Currently, the health care system in most countries is dominated by public hospitals, so the management of public hospitals is an issue that all governments should pay attention to. The ISM policy, as demonstrated in our study, could be an effective way to improve inpatient service performance of public hospitals through the following ways. Starting from multiple aspects, the ISM policy could improve the hospital transparency, inform government to make effective investment, enhance the hospital motivation and competition, and eventually achieve the goal of improving the performance of regional inpatient service. First, the implementation of DRGs-based ISMS, to predict the number of cases in the region and estimate the total cost, could improve hospital transparency and make it easier for government to manage public hospitals. Second, the regular supervision by quality control team on the EMR data from each hospital reduces information asymmetry. Third, the application of the evaluation and incentive mechanism by linking the results of performance evaluation to government investment to each hospital ensures the government’s full understanding of regional inpatient service performance, rewards desired hospital performance and therefore enhances hospital motivation. Moreover, it enhances the competition between hospitals by publicizing the performance of each hospital. Lastly, the data covered in ISMS helps government to better understand the development of different disciplines in each hospital therefore informs the government investment aiming to overcome the hospital shortcomings and strengthen the predominant disciplines. There are three prerequisites for implementing ISM policy including a good information system, high-quality EMR data, and a management team. With these three prerequisites, other countries could also implement their own ISM policy to help government manage public hospitals and improve the performance of regional inpatient service.

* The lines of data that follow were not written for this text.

(** X6: a connect whose verification resolves, served on its own, leaves
    exactly the new client and the new credentials in the store, whatever
    was there before; it makes one SDK call, on the new client, whose key
    holds no backslash-n pair, and it ignores the datasets returned. *)
Theorem connect_resolved_result
    (b : Obj) (s : Store) (key : string) (datasets : list Entity)
    (oracle : Oracle) :
  truthy (get b "projectId") = true ->
  truthy (get b "clientEmail") = true ->
  get b "privateKey" = JStr key ->
  key <> "" ->
  let client := new_BigQuery (get b "projectId") (get b "clientEmail")
                             (replace_escaped_newlines key) in
  oracle _ (getDatasets client) = Resolved datasets ->
  run oracle (handle (POST_connect b) s)
  = (json [("success", JBool true); ("message", JStr "Connected to BigQuery")],
     {| bigQueryClient := Some client;
        bigQueryCredentials :=
          Some (mkCredentials (get b "projectId") (get b "clientEmail")) |},
     [existT _ _ (getDatasets client)])
  /\ has_escaped_newline (cfg_private_key client) = false.
Proof.
  intros Hp He Hk Hne client Hres. split.
  - cbn [handle]. rewrite (connect_suspends b s key Hp He Hk Hne).
    cbn [run]. fold client. rewrite Hres. reflexivity.
  - apply (proj1 (replaced_has_no_escaped_newline key)).
Qed.

Lemma connect_resolved_result_witness :
  store_of (run (resolve_all [] [] [] [])
                (handle (POST_connect proj1_body) initial))
  = proj1_connected.
Proof.
  refine (f_equal store_of
            (proj1 (connect_resolved_result
                      proj1_body initial
                      "-----BEGIN KEY-----\nabc\n-----END KEY-----" []
                      (resolve_all [] [] [] []) _ _ _ _ _)));
    try reflexivity.
  discriminate.
Defined.

(** ** The session between requests *)

Lemma serve_keeps_session (oracle : Oracle) (r : Request) (s : Store) :
  session_consistent s -> session_consistent (serve oracle r s).
Proof.
  intros Hs.
  pose proof (readers_keep_store oracle r s) as Hkeep.
  destruct r; try (rewrite Hkeep; exact Hs); [| exact I].
  unfold serve. cbn [handle]. unfold post_connect.
  destruct (truthy (get req_body "projectId")) eqn:Hp; [| exact Hs].
  destruct (truthy (get req_body "clientEmail")) eqn:He; [| exact Hs].
  destruct (truthy (get req_body "privateKey")) eqn:Hk; [| exact Hs].
  cbn [negb orb].
  destruct (get req_body "privateKey") as [| | | | key | |]; try exact I.
  cbn [run]. destruct (oracle _ _); [| exact I].
  unfold session_consistent. cbn.
  repeat split; auto.
  apply (proj1 (replaced_has_no_escaped_newline key)).
Qed.

(** X7: when requests are served one after another, the client in the
    store is always the one built from the stored credentials (same
    project and account, both truthy, key normalised), and the status
    handler, which calls nothing and changes nothing, reports either
    [connected: false] with [projectId: null] or [connected: true] with
    the project the client was built for. *)
Theorem session_describes_client (s : Store) :
  reachable s ->
  session_consistent s
  /\ (forall oracle,
        run oracle (handle GET_status s)
        = (json [("connected", JBool false); ("projectId", JNull)], s, [])
        \/ exists client,
             bigQueryClient s = Some client
             /\ run oracle (handle GET_status s)
                = (json [("connected", JBool true);
                         ("projectId", cfg_projectId client)], s, [])).
Proof.
  intros Hreach.
  assert (Hs : session_consistent s).
  { induction Hreach as [| oracle r s _ IH]; [exact I |].
    apply serve_keeps_session. exact IH. }
  split; [exact Hs |]. intros oracle.
  unfold session_consistent in Hs. cbn [handle run get_status].
  unfold status_body.
  destruct (bigQueryClient s) as [client |],
           (bigQueryCredentials s) as [creds |];
    try contradiction.
  - right. exists client. split; [reflexivity |].
    destruct Hs as (Hproj & _ & Htruthy & _).
    unfold or_else. rewrite Htruthy, Hproj. reflexivity.
  - left. reflexivity.
Qed.

Lemma session_describes_client_witness :
  session_consistent
    (serve (resolve_all [] [] [] []) (POST_connect proj1_body) initial).
Proof.
  refine (proj1 (session_describes_client _ _)).
  apply reachable_serve. apply reachable_initial.
Defined.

There are some limitations in this study. First, limited by time span of the data, we used quarterly data rather than annual data to ensure enough data points, but using quarter as the unit may affect the interpretation of the level change since the influence of different quarter on level change was unavoidable. As we can see from the results, the level change of most indicators was the opposite of expectation, it might be explained by the fact that there was a seasonal difference between the first quarter of 2017 and the fourth quarter of 2016. Second, as the DRGs classification system was improved and the weight was adjusted in 2019, it may have some impact on the comparability of the data of performance indicators in 2019 with the data in 2013–2018. However, considering that no major adjustment was made, the impact should be minor. Finally, as China's health reform has lasted for 10 years [26], and a number of reforms have been launched, such as zero mark-up drug and drug pricing negotiations [18, 27]. These policies may also have some impact on the performance indicators evaluated in our study, enlarging or distorting our research results.